東京・新橋の電通本社にて行なわれた『日本eスポーツ協会設立準備委員会 2009 年度中間報告会』に参加してきました。
報告会は、司会進行を犬飼博士 氏、報告をJESPA委員長補佐の平方彰 氏が行なう形で進められました。
報告会で使われた資料及びメモを以下に掲載いたします。
尚、資料には一部転載不可となっている項目があり、そちらについては掲載を見合わせています(内容的に現段階では公開できないもの、肖像権に関する物など)。
メモ書きについては、途中でノートPCのバッテリが無くなってしまったため記憶及び簡易な手書きメモを元にしているので、発言者そのままの言葉でなくこちらで一部補足・改変している部分があります。
あらかじめご了承ください。
また、補足として過去記事へのリンクを追加してあります。
日本 eスポーツ協会設立準備委員会 2009 年度中間報告会 2009年7月4日
中間報告会の趣旨
2007 年 6 月 30 日、日本 eスポーツ協会設立準備委員会(JESPA)を立ち上げて 2 年以上が経過いたしました。
JESPA は日本唯一の eスポーツ競技統括団体として活動を行なっておりますが、これまでにその活動内容をご説明する場がなく、競技者の皆様から
- JESPA は何をしているのか?
- 何をもたついているの?
などの声をいただいております。
本日は、それらの声に 2009 年度中間報告会という形でお答えさせていただきます。
JESPA の概要 OGC 2008 での発表より
オンラインゲーム & コミュニティサービスカンファレンス(OGC)とは有限責任中間法人ブロードバンド推進協議会の主催で毎年 1 回開催される。
※ JESPA は 2008 年 3 月 14 日に開催された OGC2008 にて「eスポーツの振興の意義と取り組み」と題して講演。
JESPA の理想
- eスポーツ専用の共通企画としてのゲームタイトル = ゼネラルルールの確立
- 各ゲームメーカー、ソフト開発者の理解を得る
- ライブで行なうイベントの開催
- 世界大会、中高生の部活を延長とした大会の開催と後援
- Internatinal Federation(国際連盟の設立)
- 日本から世界に向けて発信する
JESPA の義務
- 日本 eスポーツ協会設立準備委員会の財団法人化
- 2008 年度内の設立を目指し、組織体制を盤石なものとする
- 日本全国規模の大会の開催
- 日本選手権、世界大会選考大会を実施し、実績を作る
- パートナー、サプライヤーの募集/個人会員募集
- 協会の財源を確保する
- 現行の eスポーツと未来の eスポーツの融合
- スポーツタイトル以外のタイトルの調整
- これまで eスポーツを支えてきたプレイヤーとの協力体制
- 各国との調整/交渉
- 韓国、及びその他アジア所得との連携
- eスポーツ先進国との連携
[メモ]
JESPA委員長の西村氏は、スポーツタイトルを採用したらわかりやすいのではないかという意見。

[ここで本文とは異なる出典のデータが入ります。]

(* ===== verification/GrammarParser.v ===== *)
(** The grammar parser of [src/llama-grammar.cpp]: lexical helpers, the
    recursive descent over alternates and sequences, the rewriting of
    repetitions, and the validation of the parsed rules. *)
From stdpp Require Import pretty.
From S2P Require Import Prelude Unicode GrammarUtf8 GrammarSyntax.

(** * Lexical helpers *)

Definition is_digit_char (c : Z) : bool := (48 <=? c) && (c <=? 57).

Definition is_word_char (c : Z) : bool :=
  ((97 <=? c) && (c <=? 122)) || ((65 <=? c) && (c <=? 90)) || (c =? 45) || is_digit_char c.

(** The value of a hexadecimal digit. *)
Definition hex_digit (c : Z) : option Z :=
  if (97 <=? c) && (c <=? 102) then Some (c - 97 + 10)
  else if (65 <=? c) && (c <=? 70) then Some (c - 65 + 10)
  else if is_digit_char c then Some (c - 48)
  else None.

(** The loop of [parse_hex]; [size] is [end - pos]. *)
Fixpoint parse_hex_loop (size : nat) (pos : bytes) (value : Z) : nat * bytes * Z :=
  match size with
  | O => (O, pos, value)
  | S size' =>
      if c_cur pos =? 0 then (size, pos, value)
      else
        let value := u32 (Z.shiftl value 4) in
        match hex_digit (c_cur pos) with
        | Some d => parse_hex_loop size' (drop 1 pos) (u32 (value + d))
        | None => (size, pos, value)
        end
  end.

Definition parse_hex (src : bytes) (size : nat) : res (Z * bytes) :=
  match parse_hex_loop size src 0 with
  | (O, pos, value) => Ok (value, pos)
  | _ => throw "expecting hex chars"
  end.

(** [parse_space]: the two nested loops in one pass; [in_comment] holds inside
    the inner loop, which runs from a [#] to the end of the line. *)
Fixpoint parse_space_loop (newline_ok in_comment : bool) (src : bytes) : bytes :=
  match src with
  | [] => []
  | c :: rest =>
      if in_comment && negb ((c =? 0) || (c =? 13) || (c =? 10)) then
        parse_space_loop newline_ok true rest
      else if (c =? 32) || (c =? 9) then parse_space_loop newline_ok false rest
      else if c =? 35 then parse_space_loop newline_ok true rest
      else if newline_ok && ((c =? 13) || (c =? 10)) then parse_space_loop newline_ok false rest
      else src
  end.

Definition parse_space (src : bytes) (newline_ok : bool) : bytes :=
  parse_space_loop newline_ok false src.

(** [while (p( *pos )) pos++] *)
Fixpoint skip_while (p : Z -> bool) (src : bytes) : bytes :=
  match src with
  | c :: rest => if p c then skip_while p rest else src
  | [] => []
  end.

Definition parse_name (src : bytes) : res bytes :=
  let pos := skip_while is_word_char src in
  if (length pos =? length src)%nat then throw "expecting name" else Ok pos.

Definition parse_int (src : bytes) : res bytes :=
  let pos := skip_while is_digit_char src in
  if (length pos =? length src)%nat then throw "expecting integer" else Ok pos.

(** [std::string(src, end - src)] for a position [end] after [src] *)
Definition between (src fin : bytes) : bytes := take (length src - length fin) src.

(** [std::stoul] of a string of digits; 64-bit unsigned long. *)
Definition stoul (s : bytes) : res Z :=
  let v := fold_left (fun v c => v * 10 + (c - 48)) s 0 in
  if v <? 2 ^ 64 then Ok v else throw "stoul".

Definition parse_char (src : bytes) : res (Z * bytes) :=
  if c_cur src =? 92 then
    let c := c_at src 1 in
    if c =? 120 then parse_hex (drop 2 src) 2
    else if c =? 117 then parse_hex (drop 2 src) 4
    else if c =? 85 then parse_hex (drop 2 src) 8
    else if c =? 116 then Ok (9, drop 2 src)
    else if c =? 114 then Ok (13, drop 2 src)
    else if c =? 110 then Ok (10, drop 2 src)
    else if (c =? 92) || (c =? 34) || (c =? 91) || (c =? 93) then Ok (c, drop 2 src)
    else throw "unknown escape"
  else if negb (c_cur src =? 0) then decode_utf8_char src
  else throw "unexpected end of input".

(** * Parser state *)

(** [struct llama_grammar_parser]. Rule identifiers are counted without the
    32-bit wrap-around, which needs 2^32 symbols. *)
Record llama_grammar_parser : Type := mk_parser {
  symbol_ids : gmap bytes Z;
  rules      : llama_grammar_rules
}.
Lemma flatten_item_inj it it' l l' :
  no_cont l -> no_cont l' -> flatten_item it ++ l = flatten_item it' ++ l' -> it = it' /\ l = l'.
Proof.
  intros Hl Hl'. destruct it as [r| |n x xs], it' as [r'| |n' y ys]; cbn [flatten_item].
  all: intros E; try discriminate E; try (by injection E as -> ->); try (by injection E as ->).
  all: try (destruct n; discriminate E); try (destruct n'; discriminate E).
  rewrite <- !app_assoc in E. assert (n = n') as -> by (destruct n, n'; (done || discriminate E)).
  apply flatten_range_inj' in E as [-> E]; [|by apply more_not_rng..].
  apply flatten_more_inj in E as [-> ->]; done.
Qed.

Lemma flatten_items_inj its its' e e' l l' :
  is_end_type (elem_type e) = true -> is_end_type (elem_type e') = true ->
  flatten_items its ++ e :: l = flatten_items its' ++ e' :: l' -> its = its' /\ e :: l = e' :: l'.
Proof.
  intros He He'. revert its'. induction its as [|it its IH]; intros [|it' its'] E.
  - done.
  - exfalso. rewrite flatten_items_cons in E. destruct (flatten_item_head it') as (h & tl & Eh & Hh & _).
    rewrite Eh in E. injection E as -> _. congruence.
  - exfalso. rewrite flatten_items_cons in E. destruct (flatten_item_head it) as (h & tl & Eh & Hh & _).
    rewrite Eh in E. injection E as -> _. congruence.
  - rewrite !flatten_items_cons, <- !app_assoc in E.
    apply flatten_item_inj in E as [-> E]; [|by apply items_no_cont..].
    apply IH in E as [-> ->]. done.
Qed.
Lemma collect_candidates_spec g allow i data data' cands :
  collect_candidates neg_infinity g allow i data = Ok (data', cands) ->
  length data' = length data /\
  (forall tok, tok ∈ cands <-> exists j d, data !! j = Some d /\ candidate_of g (i + j) d tok) /\
  (forall j d tok, data !! j = Some d -> candidate_of g (i + j) d tok -> data' !! j = Some d).
Proof.
  revert i data' cands. induction data as [|d data IH]; intros i data' cands H.
  { injection H as <- <-. splits; [done| |done]. intros tok. split; [set_solver|].
    by intros (j & d & Hj & _). }
  cbn [collect_candidates] in H. apply res_bind_ok in H as ([rest cs] & Hrest & H).
  destruct (IH _ _ _ Hrest) as (Hlen & Hin & Hdata).
  assert (Hshift : forall tok, tok ∈ cs <->
    exists j d0, (d :: data) !! S j = Some d0 /\ candidate_of g (i + S j) d0 tok).
  { intros tok. rewrite Hin. by setoid_rewrite Nat.add_succ_r. }
  assert (Hd' : forall x j d0 tok, (d :: data) !! S j = Some d0 -> candidate_of g (i + S j) d0 tok ->
    (x :: rest) !! S j = Some d0).
  { intros x j d0 tok Hj Hc. cbn in *. apply (Hdata j d0 tok); [done|]. by rewrite Nat.add_succ_r in Hc. }
  assert (Hno : (forall tok, ~ candidate_of g (i + 0) d tok) -> forall x,
    length (x :: rest) = length (d :: data) /\
    (forall tok, tok ∈ cs <-> exists j d0, (d :: data) !! j = Some d0 /\ candidate_of g (i + j) d0 tok) /\
    (forall j d0 tok, (d :: data) !! j = Some d0 -> candidate_of g (i + j) d0 tok ->
       (x :: rest) !! j = Some d0)).
  { intros Hn x. splits; [cbn; by rewrite Hlen| |].
    - intros tok. rewrite Hshift. split; [intros (j & d0 & Hj & Hc); by exists (S j), d0|].
      intros ([|j] & d0 & Hj & Hc); [|by exists j, d0]. injection Hj as <-. by apply Hn in Hc.
    - intros [|j] d0 tok Hj Hc; [injection Hj as <-; by apply Hn in Hc|by eapply Hd']. }
  destruct (is_eog (td_id d)) eqn:Heog.
  { injection H as <- <-. apply Hno. intros tok (E & _). congruence. }
  case_bool_decide as Hnil; cbn [orb] in H.
  { injection H as <- <-. apply Hno. by intros tok (_ & E & _). }
  destruct (Z.eqb_spec (c_cur (token_to_piece (td_id d))) 0) as [Hz|Hz].
  { injection H as <- <-. apply Hno. by intros tok (_ & _ & E & _). }
  apply res_bind_ok in H as (decoded & Hdec & H). injection H as <- <-.
  splits; [cbn; by rewrite Hlen| |].
  - intros tok. rewrite elem_of_cons, Hshift. split.
    + intros [->|(j & d0 & Hj & Hc)]; [|by exists (S j), d0]. exists O, d. split; [done|].
      rewrite Nat.add_0_r. unfold candidate_of. splits; [done..|by exists decoded].
    + intros ([|j] & d0 & Hj & Hc); [|right; by exists j, d0]. left. injection Hj as <-.
      destruct Hc as (_ & _ & _ & dec' & E & ->). rewrite Hdec in E. injection E as <-.
      by rewrite Nat.add_0_r.
  - intros [|j] d0 tok Hj Hc; [done|by eapply Hd'].
Qed.

Lemma candidate_of_index g k d tok : candidate_of g k d tok -> cand_index tok = k.
Proof. by intros (_ & _ & _ & dec & _ & ->). Qed.

Lemma candidate_of_fun g k d tok tok' : candidate_of g k d tok -> candidate_of g k d tok' -> tok = tok'.
Proof.
  intros (_ & _ & _ & dec & E & ->) (_ & _ & _ & dec' & E' & ->). rewrite E in E'. by injection E' as <-.
Qed.

(** The loop that masks the rejects. *)
Lemma apply_rejects rejects (data : list (llama_token_data (L := L))) i d :
  data !! i = Some d ->
  fold_left (apply_reject neg_infinity) rejects data !! i =
    Some (if existsb (fun r => (cand_index r =? i)%nat) rejects then mask neg_infinity d else d).
Proof.
  revert data d. induction rejects as [|r rejects IH]; intros data d Hd; [done|]. cbn [fold_left existsb].
  unfold apply_reject at 2. destruct (Nat.eqb_spec (cand_index r) i) as [<-|Hne]; cbn [orb].
  - rewrite (IH _ (mask neg_infinity d)) by (by rewrite list_lookup_alter_eq, Hd).
    by destruct (existsb _ _).
  - apply IH. by rewrite list_lookup_alter_ne.
Qed.
End mask.

(** * Properties *)

(** C10. Accepting a character is the derivative of the language: on the stacks of
    a well-formed grammar, [llama_grammar_accept] fails only by running out of
    fuel, keeps the stacks valid, distinct and at character elements, and the new
    stacks accept a word exactly when the old ones accept it after the
    character. *)
Theorem accept_is_derivative (G : grammar) (rules : llama_grammar_rules) (fuel : nat)
    (stacks : llama_grammar_stacks) (chr : Z) :
  encodes G rules -> closed_grammar G -> good_stacks G rules stacks ->
  post (llama_grammar_accept fuel rules stacks chr)
    (fun news => good_stacks G rules news /\
       forall w, stacks_sem rules (gen G) news w <-> stacks_sem rules (gen G) stacks (chr :: w))
    (eq Fuel).
Proof.
  intros Henc Hclosed Hg.
  eapply post_mono; [apply (accept_post G rules Henc Hclosed (gen G)); [apply gen_ref_sem|done]| |done].
  intros news [Hgn Hsem]. split; [done|]. intros w. rewrite Hsem. by apply after_char_gen.
Qed.

Lemma accept_is_derivative_witness :
  encodes small_grammar (flatten_rule <$> small_grammar) /\ closed_grammar small_grammar /\
  good_stacks small_grammar (flatten_rule <$> small_grammar) [[(0, 0%nat)]] /\
  post (llama_grammar_accept 10 (flatten_rule <$> small_grammar) [[(0, 0%nat)]] 97)
    (fun news => good_stacks small_grammar (flatten_rule <$> small_grammar) news /\
       forall w, stacks_sem (flatten_rule <$> small_grammar) (gen small_grammar) news w <->
                 stacks_sem (flatten_rule <$> small_grammar) (gen small_grammar) [[(0, 0%nat)]] (97 :: w))
    (eq Fuel).
Proof.
  assert (Hat : at_items (flatten_rule <$> small_grammar) (0, 0%nat) [IClass false (97, None) []; IRef 0]).
  { exists elem_alt, [mk_elem LLAMA_GRETYPE_RULE_REF 1; mk_elem LLAMA_GRETYPE_CHAR 99; elem_end].
    split; [|done]. eexists. by split. }
  assert (Hg : good_stacks small_grammar (flatten_rule <$> small_grammar) [[(0, 0%nat)]]).
  { split; [|apply NoDup_singleton]. apply Forall_singleton. split.
    - exists [IClass false (97, None) []; IRef 0]. split.
      + exists [[IClass false (97, None) []; IRef 0]]. split; [|done]. by repeat constructor.
      + unfold closed_items, zlen. cbn. repeat constructor; lia.
    - right. by exists (0, 0%nat), [], (IClass false (97, None) []), [IRef 0]. }
  destruct small_grammar_ok as [H1 H2].
  split; [exact H1|]. split; [exact H2|]. split; [exact Hg|].
  apply (accept_is_derivative small_grammar (flatten_rule <$> small_grammar) 10 [[(0, 0%nat)]] 97);
    [exact H1|exact H2|exact Hg].
Defined.

(** C2. The engine recognises the language of the grammar text: when a grammar
    text is accepted, and a UTF-8 text without NUL is fed to it in pieces cut
    anywhere, then either the engine ends with an empty stack exactly when the
    text is in the language of the root symbol, and its stacks accept exactly the
    words that complete the text; or it throws, and no word of the language starts
    with the text; or it has run out of fuel. *)
Theorem grammar_text_recognized (fuel fuel' : nat) (src root : bytes) (g : llama_grammar)
    (lazy : bool) (words : list bytes) (tokens : list Z) (cs : list Z) (pieces : list bytes) :
  Forall byte_ok src ->
  llama_grammar_init_text fuel src root lazy words tokens = Ok (Some g) ->
  utf8_text cs (concat pieces) -> Forall (fun c => c <> 0) cs ->
  exists G st start, parse src = Ok (true, st) /\ symbol_ids st !! root = Some start /\
    encodes G (rules st) /\
    post (accept_pieces fuel' g pieces)
      (fun g' => (has_empty_stack (g_stacks g') = true <-> gen G [IRef start] cs) /\
         forall w, stacks_sem (rules st) (gen G) (g_stacks g') w <-> gen G [IRef start] (cs ++ w))
      (fun e => e = Fuel \/ (exists msg, e = Throw msg) /\ forall w, ~ gen G [IRef start] (cs ++ w)).
Proof.
  intros Hsrc Hinit Htext Hnz.
  destruct (init_text_some _ _ _ _ _ _ _ Hsrc Hinit)
    as (G & st & start & Hp & Hs & Henc & Hclosed & Hr & Hpart & Hg & Hlang).
  exists G, st, start. split; [done|]. split; [done|]. split; [done|].
  rewrite <- Hr in *. eapply post_mono.
  - apply (accept_pieces_post fuel' G start g pieces [] cs); [done|done|by split| |done].
    rewrite Hpart. by left.
  - intros g' [[Hg' Hl] _]. cbn [app] in Hl. split; [|exact Hl].
    rewrite (has_empty_stack_gen G (g_rules g)), Hl, app_nil_r by done. done.
  - done.
Qed.

Lemma grammar_text_recognized_witness :
  let src := str "root ::= [a-c]+ [x]?" in
  let pieces := [str "ab"; str "x"] in
  Forall byte_ok src /\ utf8_text (str "abx") (concat pieces) /\
  Forall (fun c => c <> 0) (str "abx") /\
  exists g, llama_grammar_init_text 20 src (str "root") false [] [] = Ok (Some g) /\
  exists G st start, parse src = Ok (true, st) /\ symbol_ids st !! str "root" = Some start /\
    encodes G (rules st) /\
    post (accept_pieces 20 g pieces)
      (fun g' => (has_empty_stack (g_stacks g') = true <-> gen G [IRef start] (str "abx")) /\
         forall w, stacks_sem (rules st) (gen G) (g_stacks g') w <-> gen G [IRef start] (str "abx" ++ w))
      (fun e => e = Fuel \/ (exists msg, e = Throw msg) /\ forall w, ~ gen G [IRef start] (str "abx" ++ w)).
Proof.
  cbv zeta.
  assert (Ht : utf8_text (str "abx") (concat [str "ab"; str "x"])).
  { exists [[97]; [98]; [120]]. split; [|reflexivity]. repeat constructor; vm_compute; congruence. }
  assert (Hnz : Forall (fun c => c <> 0) (str "abx")) by (repeat constructor; vm_compute; congruence).
  split; [apply str_bytes|]. split; [exact Ht|]. split; [exact Hnz|].
  destruct (llama_grammar_init_text 20 (str "root ::= [a-c]+ [x]?") (str "root") false [] [])
    as [[g|]|e] eqn:E; [|vm_compute in E; discriminate E|vm_compute in E; discriminate E].
  exists g. split; [reflexivity|].
  apply (grammar_text_recognized 20 20 (str "root ::= [a-c]+ [x]?") (str "root") g false [] []
    (str "abx") [str "ab"; str "x"]); [apply str_bytes|exact E|exact Ht|exact Hnz].
Defined.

現在定番となるeスポーツタイトルを無視するわけではなく、現行の競技者にプラスして新たな競技者を獲得していくための方法の一案。
現在、eスポーツという意識を持たずにゲームをプレーしているプレーヤー達にeスポーツを広めていく。
また、既存タイトルにとらわれず新しいタイトルについては検討して採用していく。
いい物は取り入れていく方針。
参考例として陸上競技に新たな競技や女性部門が次々と追加されていくといったものが挙げられた。
2007 年度の活動一覧
2007 年度
- 6 月 30 日 日本 eスポーツ協会設立準備委員会(Japan e-Sports Association / JESPA)発足
- 8 月 11 日 International e-Sports Symposium 2007 に出席
- 9 月 20 ~ 23 日 東京ゲームショウ 2007 ブース出展
- 11 月 15 日 JESPA 公式サイトオープン
- 11 月 23 日 JESPA 発足記念イベント”eスポーツ日韓戦”記者発表
- 12 月 1 日 eスポーツ日韓戦を実施
2008 年度の活動一覧
2008 年度
- 3 月 14 日 オンラインゲーム & コミュニティカンファレンス 2008 に登壇
- 7 月 1 日 Electronic Sports World Cup 2008 (ESWC2008)日本予選を JESPA 公式イベントに認定
- 7 月 26 日 ESWC2008 日本予選を実施
- 8 月 10 日 International e-Sports Symposium 2008 に登壇
- 8 月 25 ~ 27 日 ESWC 2008 グランドファイナルに eスポーツ日本代表選手を派遣
- 9 月 24 日 World Cyber Games 2008(WCG2008)日本予選を JESPA 公式イベントに認定
- 10 月 9 日 東京ゲームショウ 2008 ブース出展~ 12 日
- 10 月 23 ~ 26 日 WCG2008 日本予選を実施
- 11 月 5 日~ 29 日 WCG2008 世界決勝戦に eスポーツ日本代表選手を派遣
- 11 月 8 日 International E-sports Festival 2008(IEF 2008)日本代表選考会への協力決定
2009 年度の活動と今後の予定目標
2009 年度
- 1 月~ 4 月 経済産業省のスポーツに関する調査に協力
- 6 月 14 日 オール早稲田 eスポーツ選手権 JESPA 公式イベントに認定
- 7 月 4 日 JESPA 中間報告の開催を実施
JESPA 今後の予定と目標
- 全日本 eスポーツ選手権の開催(予定)
- 第 2 回 eスポーツ日韓戦の開催(予定)
- 第 3 回アジア室内競技大会への eスポーツ日本代表選手の派遣
eスポーツ専用の共通規格としてのゲームタイトル = ゼネラルルールの確立
International e-Sports Symposium 2008 にて eスポーツを国際的に統括する国際連盟(IF)の必要性を提案(2008 年 8 月)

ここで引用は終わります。